§ **TASK GOAL**: When you reach the line with "destruct o as" in the data below, begin printing lines exactly, and stop once the line with "destruct (valid (m_lastWorkingState" has been printed.

§ **RECORDS FOR PROCESSING**:
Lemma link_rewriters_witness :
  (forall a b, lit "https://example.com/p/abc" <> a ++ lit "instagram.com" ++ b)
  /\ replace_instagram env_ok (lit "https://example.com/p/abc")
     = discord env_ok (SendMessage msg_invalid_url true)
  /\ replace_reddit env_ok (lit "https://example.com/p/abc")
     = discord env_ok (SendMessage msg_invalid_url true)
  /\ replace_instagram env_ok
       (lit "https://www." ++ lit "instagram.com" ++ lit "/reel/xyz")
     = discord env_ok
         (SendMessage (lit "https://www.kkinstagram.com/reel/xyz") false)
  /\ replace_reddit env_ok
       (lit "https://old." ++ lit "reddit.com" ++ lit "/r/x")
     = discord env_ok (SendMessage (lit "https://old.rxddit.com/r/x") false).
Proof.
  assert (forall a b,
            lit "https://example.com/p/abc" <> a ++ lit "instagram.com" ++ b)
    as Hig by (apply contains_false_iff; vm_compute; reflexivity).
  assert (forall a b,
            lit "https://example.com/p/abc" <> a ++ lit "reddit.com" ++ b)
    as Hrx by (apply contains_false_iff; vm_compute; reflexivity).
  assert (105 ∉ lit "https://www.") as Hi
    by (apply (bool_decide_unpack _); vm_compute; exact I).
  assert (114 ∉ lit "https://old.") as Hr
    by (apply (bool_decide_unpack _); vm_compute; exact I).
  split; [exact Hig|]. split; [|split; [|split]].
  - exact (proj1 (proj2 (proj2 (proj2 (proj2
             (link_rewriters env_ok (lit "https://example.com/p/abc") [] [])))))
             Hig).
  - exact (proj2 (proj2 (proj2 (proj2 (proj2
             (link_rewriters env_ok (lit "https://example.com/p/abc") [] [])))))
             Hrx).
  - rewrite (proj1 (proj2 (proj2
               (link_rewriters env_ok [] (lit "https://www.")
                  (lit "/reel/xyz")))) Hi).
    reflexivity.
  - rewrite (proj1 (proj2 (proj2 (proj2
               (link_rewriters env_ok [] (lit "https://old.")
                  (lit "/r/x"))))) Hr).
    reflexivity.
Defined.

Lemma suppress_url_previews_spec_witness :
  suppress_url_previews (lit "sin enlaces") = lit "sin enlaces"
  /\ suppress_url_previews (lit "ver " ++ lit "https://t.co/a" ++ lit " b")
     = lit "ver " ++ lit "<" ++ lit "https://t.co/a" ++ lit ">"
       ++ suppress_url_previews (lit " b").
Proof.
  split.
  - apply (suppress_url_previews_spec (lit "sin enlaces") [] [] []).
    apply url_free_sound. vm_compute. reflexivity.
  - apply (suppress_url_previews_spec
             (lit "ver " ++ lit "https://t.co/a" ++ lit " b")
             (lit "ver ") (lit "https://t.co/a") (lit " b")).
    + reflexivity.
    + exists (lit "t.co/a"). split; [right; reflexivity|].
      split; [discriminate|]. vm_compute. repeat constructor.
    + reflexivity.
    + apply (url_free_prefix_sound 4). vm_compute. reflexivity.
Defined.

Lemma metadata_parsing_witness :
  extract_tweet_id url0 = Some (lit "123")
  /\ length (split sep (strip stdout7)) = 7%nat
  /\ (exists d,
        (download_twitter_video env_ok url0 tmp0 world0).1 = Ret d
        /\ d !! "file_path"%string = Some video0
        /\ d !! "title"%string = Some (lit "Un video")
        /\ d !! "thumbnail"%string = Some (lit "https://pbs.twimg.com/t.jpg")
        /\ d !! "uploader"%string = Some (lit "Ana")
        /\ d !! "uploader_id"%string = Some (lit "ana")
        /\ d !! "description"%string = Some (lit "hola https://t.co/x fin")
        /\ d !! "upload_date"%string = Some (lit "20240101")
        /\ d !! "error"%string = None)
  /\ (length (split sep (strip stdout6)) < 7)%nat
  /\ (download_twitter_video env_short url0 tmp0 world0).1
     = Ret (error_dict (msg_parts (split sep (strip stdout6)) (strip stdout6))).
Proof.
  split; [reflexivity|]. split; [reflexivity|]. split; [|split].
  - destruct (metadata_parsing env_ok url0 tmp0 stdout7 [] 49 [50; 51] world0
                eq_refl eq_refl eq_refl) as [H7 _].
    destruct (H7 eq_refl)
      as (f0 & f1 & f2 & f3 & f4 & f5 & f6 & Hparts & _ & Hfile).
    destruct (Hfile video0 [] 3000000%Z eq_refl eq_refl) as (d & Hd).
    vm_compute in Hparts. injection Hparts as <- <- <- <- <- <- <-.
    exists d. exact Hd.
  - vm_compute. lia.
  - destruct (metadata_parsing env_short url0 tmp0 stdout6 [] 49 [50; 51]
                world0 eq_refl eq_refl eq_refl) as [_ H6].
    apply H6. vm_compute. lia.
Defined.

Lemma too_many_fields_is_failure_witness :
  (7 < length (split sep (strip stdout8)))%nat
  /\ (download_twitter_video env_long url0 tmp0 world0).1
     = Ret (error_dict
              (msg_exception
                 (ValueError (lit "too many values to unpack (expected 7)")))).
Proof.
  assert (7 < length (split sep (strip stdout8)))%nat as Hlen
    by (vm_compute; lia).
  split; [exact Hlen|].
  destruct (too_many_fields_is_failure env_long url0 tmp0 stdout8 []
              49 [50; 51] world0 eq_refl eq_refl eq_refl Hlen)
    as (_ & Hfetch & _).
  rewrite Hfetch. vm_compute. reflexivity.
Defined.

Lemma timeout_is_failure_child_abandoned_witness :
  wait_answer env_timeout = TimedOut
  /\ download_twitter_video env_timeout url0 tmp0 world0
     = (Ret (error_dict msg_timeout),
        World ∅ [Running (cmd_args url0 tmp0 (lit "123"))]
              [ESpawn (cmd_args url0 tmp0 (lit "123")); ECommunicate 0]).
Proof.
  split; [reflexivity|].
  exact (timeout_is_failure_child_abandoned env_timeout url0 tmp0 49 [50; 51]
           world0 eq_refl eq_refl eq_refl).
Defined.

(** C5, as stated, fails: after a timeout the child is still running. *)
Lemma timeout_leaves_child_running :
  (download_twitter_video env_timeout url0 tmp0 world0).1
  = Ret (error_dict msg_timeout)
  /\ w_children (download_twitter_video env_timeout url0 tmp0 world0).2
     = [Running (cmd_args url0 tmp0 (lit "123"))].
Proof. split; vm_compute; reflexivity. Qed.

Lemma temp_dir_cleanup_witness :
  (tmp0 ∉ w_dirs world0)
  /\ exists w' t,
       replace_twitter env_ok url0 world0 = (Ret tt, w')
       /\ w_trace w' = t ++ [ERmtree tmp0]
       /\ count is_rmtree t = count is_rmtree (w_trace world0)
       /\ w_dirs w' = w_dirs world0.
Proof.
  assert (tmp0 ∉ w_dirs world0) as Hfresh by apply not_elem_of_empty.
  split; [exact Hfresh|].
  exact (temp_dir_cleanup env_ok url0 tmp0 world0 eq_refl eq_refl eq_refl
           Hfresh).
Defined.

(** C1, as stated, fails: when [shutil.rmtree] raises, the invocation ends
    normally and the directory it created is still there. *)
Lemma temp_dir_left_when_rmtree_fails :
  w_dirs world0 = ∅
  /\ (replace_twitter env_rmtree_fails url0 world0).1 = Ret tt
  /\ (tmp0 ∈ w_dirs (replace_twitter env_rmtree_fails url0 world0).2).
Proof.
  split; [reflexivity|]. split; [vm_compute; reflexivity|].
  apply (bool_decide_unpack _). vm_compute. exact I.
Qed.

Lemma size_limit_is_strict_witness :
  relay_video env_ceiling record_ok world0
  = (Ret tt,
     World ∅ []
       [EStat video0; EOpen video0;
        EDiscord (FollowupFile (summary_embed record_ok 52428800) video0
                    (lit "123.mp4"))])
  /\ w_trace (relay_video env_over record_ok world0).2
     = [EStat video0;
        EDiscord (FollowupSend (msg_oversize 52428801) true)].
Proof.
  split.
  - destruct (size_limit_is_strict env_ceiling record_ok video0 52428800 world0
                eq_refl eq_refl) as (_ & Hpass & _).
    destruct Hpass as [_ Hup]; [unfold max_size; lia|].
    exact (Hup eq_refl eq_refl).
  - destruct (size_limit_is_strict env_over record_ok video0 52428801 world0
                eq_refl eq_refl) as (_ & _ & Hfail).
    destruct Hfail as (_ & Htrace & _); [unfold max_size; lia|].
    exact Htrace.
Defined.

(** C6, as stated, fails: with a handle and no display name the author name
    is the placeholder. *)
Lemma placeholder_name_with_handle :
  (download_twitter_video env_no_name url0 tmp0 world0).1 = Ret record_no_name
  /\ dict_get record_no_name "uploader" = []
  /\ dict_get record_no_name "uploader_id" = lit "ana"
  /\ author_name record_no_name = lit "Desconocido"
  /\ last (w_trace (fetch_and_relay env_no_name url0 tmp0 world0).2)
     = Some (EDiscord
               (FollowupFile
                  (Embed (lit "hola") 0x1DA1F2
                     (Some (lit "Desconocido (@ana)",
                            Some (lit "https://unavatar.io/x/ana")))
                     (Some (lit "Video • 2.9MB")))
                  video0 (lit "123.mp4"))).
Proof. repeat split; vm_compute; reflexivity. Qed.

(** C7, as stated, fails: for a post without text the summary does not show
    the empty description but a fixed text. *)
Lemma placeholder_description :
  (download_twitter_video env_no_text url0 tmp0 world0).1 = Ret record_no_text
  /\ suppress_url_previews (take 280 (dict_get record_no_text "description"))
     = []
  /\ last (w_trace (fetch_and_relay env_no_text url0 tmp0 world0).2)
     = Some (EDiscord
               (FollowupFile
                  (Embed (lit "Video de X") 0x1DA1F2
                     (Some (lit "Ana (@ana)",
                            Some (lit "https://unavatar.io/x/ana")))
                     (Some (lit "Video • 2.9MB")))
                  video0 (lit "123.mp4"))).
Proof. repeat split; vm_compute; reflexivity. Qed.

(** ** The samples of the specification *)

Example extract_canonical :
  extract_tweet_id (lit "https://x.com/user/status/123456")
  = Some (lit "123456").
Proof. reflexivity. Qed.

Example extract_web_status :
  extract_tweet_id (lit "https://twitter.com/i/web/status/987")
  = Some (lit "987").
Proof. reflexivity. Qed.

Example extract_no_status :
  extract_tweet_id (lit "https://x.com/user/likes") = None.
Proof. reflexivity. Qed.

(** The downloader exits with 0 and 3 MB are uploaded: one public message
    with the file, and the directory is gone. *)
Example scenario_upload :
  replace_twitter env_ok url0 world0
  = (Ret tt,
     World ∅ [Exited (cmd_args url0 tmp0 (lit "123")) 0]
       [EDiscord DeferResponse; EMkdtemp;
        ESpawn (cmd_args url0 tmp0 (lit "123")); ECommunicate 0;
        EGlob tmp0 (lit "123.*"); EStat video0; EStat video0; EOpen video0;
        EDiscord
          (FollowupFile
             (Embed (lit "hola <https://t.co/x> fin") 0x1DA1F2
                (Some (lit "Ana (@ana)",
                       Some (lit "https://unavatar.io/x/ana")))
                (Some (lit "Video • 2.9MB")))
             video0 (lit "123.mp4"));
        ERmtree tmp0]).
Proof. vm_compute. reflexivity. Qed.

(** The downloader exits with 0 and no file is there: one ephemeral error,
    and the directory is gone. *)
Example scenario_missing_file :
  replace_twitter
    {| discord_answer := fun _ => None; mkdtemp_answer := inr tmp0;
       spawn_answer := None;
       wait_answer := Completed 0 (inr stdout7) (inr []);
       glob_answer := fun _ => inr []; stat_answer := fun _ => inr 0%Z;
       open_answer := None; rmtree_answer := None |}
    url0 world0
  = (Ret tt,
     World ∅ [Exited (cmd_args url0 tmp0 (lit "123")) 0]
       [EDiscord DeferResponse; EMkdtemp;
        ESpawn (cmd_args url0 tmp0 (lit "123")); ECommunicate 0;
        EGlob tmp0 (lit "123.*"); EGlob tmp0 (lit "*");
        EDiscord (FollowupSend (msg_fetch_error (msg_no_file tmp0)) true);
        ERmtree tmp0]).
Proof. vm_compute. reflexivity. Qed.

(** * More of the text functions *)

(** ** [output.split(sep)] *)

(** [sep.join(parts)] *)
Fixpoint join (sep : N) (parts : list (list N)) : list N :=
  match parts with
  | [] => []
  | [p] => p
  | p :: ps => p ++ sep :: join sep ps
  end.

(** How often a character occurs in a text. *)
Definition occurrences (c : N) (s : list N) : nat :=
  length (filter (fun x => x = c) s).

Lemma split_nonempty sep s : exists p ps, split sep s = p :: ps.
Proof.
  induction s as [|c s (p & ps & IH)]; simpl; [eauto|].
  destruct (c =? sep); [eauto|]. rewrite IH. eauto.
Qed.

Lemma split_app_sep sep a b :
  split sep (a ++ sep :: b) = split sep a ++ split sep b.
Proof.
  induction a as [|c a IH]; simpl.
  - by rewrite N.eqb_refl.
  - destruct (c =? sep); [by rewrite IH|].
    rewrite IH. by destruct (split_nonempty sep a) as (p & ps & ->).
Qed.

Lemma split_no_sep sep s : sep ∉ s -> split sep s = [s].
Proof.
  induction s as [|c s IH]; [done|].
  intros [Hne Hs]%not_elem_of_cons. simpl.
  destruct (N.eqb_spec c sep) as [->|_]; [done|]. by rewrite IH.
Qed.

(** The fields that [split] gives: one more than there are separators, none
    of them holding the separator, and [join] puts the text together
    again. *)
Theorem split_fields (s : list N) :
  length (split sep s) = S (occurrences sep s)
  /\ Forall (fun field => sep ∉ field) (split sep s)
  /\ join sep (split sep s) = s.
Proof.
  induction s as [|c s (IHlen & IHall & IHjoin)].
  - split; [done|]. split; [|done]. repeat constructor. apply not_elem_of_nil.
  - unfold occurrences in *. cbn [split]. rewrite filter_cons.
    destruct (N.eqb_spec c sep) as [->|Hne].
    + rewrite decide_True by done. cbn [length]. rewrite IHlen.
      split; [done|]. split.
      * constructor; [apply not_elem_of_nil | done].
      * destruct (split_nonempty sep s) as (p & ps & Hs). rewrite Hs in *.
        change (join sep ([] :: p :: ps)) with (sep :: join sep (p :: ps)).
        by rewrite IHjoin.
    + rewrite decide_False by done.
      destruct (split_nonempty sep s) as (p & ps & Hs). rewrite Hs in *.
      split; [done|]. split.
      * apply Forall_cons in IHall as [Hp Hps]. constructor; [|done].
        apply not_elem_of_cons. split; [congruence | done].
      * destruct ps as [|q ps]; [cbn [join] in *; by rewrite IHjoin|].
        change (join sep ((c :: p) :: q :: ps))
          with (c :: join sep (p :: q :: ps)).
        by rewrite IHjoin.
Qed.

---

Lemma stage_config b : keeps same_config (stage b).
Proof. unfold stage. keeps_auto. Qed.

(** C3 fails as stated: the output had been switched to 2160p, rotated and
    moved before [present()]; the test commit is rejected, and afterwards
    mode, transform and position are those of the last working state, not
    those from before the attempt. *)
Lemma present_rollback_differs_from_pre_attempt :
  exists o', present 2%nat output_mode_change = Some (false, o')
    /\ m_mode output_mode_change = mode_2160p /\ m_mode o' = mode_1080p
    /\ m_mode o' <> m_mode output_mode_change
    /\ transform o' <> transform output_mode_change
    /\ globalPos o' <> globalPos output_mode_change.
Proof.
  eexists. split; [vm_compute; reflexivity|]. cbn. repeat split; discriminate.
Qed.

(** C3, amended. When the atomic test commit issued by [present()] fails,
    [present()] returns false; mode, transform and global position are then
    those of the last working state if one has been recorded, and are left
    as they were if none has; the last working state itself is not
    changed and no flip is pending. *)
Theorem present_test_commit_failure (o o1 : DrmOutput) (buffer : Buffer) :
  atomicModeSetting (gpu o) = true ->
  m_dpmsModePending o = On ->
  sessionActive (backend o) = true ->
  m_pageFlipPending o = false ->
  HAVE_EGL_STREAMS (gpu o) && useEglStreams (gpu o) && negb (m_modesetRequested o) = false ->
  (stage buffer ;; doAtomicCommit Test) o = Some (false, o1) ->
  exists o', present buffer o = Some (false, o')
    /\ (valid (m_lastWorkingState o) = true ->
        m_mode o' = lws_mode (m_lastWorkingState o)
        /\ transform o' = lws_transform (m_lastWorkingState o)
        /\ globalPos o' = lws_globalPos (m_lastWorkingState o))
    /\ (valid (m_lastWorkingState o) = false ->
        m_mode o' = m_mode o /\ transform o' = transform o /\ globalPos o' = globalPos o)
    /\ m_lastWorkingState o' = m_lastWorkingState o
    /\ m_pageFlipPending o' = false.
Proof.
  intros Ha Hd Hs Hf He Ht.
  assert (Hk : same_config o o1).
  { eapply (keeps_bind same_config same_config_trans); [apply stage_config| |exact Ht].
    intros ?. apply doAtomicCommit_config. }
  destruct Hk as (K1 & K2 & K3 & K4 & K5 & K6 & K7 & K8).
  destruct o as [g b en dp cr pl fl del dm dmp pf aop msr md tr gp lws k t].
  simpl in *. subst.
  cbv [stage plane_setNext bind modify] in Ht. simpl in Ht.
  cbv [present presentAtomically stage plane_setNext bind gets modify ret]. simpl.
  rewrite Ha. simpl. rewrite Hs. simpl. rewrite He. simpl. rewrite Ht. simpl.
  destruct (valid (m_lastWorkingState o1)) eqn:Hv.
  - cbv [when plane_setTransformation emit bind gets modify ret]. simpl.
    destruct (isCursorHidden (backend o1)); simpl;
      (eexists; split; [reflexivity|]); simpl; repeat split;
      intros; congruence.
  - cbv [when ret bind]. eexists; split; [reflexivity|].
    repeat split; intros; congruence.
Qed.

* * *

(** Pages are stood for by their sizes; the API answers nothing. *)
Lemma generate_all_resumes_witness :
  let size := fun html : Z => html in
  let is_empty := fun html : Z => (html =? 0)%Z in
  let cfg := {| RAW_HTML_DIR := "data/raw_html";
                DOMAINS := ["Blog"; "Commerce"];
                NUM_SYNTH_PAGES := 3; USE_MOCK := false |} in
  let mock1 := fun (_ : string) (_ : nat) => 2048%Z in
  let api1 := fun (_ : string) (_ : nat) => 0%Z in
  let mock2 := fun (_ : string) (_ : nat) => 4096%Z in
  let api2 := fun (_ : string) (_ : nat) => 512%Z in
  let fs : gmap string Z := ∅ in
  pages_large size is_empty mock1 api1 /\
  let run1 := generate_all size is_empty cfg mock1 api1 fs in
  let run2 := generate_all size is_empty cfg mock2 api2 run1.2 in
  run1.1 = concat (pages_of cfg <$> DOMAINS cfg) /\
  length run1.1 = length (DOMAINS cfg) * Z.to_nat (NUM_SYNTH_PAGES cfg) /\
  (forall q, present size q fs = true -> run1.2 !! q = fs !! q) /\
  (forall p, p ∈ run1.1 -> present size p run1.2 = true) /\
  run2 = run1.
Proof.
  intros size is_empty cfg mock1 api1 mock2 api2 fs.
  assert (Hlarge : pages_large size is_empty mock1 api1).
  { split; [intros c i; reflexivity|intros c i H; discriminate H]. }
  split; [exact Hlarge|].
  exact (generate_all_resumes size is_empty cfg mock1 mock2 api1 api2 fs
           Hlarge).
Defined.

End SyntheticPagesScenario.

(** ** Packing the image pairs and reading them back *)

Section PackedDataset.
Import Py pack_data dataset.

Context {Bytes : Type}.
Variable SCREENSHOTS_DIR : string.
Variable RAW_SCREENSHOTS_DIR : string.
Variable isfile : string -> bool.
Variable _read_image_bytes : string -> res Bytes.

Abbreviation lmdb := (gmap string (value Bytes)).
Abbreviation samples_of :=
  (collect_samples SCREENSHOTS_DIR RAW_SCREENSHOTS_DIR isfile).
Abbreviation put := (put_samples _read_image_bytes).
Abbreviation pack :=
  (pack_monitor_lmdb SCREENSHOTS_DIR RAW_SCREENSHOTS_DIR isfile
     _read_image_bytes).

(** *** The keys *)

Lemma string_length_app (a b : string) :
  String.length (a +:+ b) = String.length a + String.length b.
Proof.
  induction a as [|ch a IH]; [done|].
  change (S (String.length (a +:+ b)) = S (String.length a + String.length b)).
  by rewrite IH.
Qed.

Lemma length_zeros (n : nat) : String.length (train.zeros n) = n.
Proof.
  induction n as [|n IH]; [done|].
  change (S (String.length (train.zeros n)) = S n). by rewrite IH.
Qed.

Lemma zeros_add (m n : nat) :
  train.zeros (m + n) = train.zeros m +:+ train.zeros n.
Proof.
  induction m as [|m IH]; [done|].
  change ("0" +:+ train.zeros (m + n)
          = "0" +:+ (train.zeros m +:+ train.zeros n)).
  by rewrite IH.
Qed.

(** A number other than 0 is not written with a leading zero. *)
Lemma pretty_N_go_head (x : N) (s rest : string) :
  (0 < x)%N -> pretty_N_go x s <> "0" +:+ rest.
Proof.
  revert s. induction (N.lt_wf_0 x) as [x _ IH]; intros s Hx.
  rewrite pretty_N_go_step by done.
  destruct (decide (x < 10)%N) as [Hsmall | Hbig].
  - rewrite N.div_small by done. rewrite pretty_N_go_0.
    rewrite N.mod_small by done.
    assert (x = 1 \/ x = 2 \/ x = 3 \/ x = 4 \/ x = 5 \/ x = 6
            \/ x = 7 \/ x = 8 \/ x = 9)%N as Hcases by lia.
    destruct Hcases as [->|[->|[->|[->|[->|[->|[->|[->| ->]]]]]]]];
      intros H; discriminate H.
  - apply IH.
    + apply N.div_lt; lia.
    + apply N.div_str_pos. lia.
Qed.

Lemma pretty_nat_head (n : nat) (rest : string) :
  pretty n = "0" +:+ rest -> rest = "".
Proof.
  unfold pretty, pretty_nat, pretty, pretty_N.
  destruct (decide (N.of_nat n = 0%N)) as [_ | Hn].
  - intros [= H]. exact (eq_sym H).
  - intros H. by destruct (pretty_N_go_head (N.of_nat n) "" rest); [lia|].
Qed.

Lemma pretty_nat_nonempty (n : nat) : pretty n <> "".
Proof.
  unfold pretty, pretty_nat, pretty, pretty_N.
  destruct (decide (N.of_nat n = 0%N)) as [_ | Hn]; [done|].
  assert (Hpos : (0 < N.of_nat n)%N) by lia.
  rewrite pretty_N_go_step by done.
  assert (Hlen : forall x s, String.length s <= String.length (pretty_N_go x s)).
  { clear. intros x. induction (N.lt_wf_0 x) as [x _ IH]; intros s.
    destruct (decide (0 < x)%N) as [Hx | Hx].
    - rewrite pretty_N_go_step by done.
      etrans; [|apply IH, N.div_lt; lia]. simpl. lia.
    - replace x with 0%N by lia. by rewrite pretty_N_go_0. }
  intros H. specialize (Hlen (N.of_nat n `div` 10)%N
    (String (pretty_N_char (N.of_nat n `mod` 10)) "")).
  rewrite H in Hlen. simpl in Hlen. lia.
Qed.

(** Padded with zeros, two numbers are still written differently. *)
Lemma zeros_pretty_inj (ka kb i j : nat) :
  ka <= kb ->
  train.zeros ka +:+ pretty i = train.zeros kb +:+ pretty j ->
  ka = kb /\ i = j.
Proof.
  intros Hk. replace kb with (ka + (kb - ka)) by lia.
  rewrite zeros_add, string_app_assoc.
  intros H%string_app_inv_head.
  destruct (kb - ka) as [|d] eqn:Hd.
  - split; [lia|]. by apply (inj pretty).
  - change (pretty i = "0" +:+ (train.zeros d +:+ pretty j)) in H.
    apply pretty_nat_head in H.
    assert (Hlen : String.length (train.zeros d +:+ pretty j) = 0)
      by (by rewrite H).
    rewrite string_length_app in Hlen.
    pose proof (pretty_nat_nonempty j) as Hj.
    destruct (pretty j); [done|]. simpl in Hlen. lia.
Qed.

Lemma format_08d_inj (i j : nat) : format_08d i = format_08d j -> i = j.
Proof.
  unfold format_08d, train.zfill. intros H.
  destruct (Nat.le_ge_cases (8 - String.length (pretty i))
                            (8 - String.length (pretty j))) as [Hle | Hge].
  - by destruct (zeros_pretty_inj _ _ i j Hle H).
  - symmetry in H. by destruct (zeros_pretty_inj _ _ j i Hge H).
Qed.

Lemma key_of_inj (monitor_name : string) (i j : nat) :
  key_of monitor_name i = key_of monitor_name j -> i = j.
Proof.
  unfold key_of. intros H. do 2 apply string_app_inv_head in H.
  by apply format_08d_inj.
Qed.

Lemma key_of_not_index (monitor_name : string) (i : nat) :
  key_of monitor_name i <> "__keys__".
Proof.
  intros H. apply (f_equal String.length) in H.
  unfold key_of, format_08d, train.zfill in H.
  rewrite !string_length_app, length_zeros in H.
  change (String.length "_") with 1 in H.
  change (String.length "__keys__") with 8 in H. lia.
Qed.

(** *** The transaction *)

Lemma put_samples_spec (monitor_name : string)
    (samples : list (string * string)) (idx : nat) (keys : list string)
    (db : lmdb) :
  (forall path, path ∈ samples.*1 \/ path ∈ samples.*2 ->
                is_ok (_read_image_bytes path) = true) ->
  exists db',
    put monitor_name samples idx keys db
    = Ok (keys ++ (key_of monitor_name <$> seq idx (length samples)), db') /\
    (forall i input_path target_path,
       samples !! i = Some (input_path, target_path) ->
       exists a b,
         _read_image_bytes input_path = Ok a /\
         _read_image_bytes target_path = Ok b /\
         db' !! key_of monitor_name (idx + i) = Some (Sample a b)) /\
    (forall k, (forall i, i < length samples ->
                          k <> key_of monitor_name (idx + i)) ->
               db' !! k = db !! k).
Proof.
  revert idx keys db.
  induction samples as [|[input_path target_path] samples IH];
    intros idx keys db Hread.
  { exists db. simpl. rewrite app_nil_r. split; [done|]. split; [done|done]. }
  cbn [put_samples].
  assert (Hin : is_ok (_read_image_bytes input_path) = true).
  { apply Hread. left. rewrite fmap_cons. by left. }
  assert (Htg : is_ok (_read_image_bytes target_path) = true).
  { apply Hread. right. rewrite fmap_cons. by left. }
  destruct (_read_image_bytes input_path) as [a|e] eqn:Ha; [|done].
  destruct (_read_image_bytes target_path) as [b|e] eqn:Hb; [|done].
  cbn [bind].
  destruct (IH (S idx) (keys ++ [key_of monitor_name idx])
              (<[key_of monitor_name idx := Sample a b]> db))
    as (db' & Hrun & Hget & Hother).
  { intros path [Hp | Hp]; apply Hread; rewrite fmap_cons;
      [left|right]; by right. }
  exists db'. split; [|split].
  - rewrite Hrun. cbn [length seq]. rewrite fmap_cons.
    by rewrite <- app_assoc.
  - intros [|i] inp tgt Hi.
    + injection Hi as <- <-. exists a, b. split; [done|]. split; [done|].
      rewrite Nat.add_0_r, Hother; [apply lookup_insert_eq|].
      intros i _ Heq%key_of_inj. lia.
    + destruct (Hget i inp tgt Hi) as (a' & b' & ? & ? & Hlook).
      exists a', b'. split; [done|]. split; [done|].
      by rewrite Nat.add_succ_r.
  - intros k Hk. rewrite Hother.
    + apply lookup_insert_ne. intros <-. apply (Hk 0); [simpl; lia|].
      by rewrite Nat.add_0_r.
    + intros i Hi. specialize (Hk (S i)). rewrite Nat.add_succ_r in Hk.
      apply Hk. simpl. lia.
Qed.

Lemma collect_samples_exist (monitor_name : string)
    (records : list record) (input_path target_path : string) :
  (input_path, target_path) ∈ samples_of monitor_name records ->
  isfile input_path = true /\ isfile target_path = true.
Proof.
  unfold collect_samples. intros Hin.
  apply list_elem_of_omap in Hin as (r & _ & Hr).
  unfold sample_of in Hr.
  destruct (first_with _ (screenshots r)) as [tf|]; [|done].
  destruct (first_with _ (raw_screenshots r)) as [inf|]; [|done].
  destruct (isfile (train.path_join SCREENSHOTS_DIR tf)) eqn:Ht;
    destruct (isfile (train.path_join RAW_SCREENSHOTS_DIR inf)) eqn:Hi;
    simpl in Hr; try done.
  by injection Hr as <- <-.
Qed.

§ **EXERCISE RESPONSE**:
  destruct o as [g b en dp cr pl fl del dm dmp pf aop msr md tr gp lws k t].
  simpl in *. subst.
  cbv [stage plane_setNext bind modify] in Ht. simpl in Ht.
  cbv [present presentAtomically stage plane_setNext bind gets modify ret]. simpl.
  rewrite Ha. simpl. rewrite Hs. simpl. rewrite He. simpl. rewrite Ht. simpl.
  destruct (valid (m_lastWorkingState o1)) eqn:Hv.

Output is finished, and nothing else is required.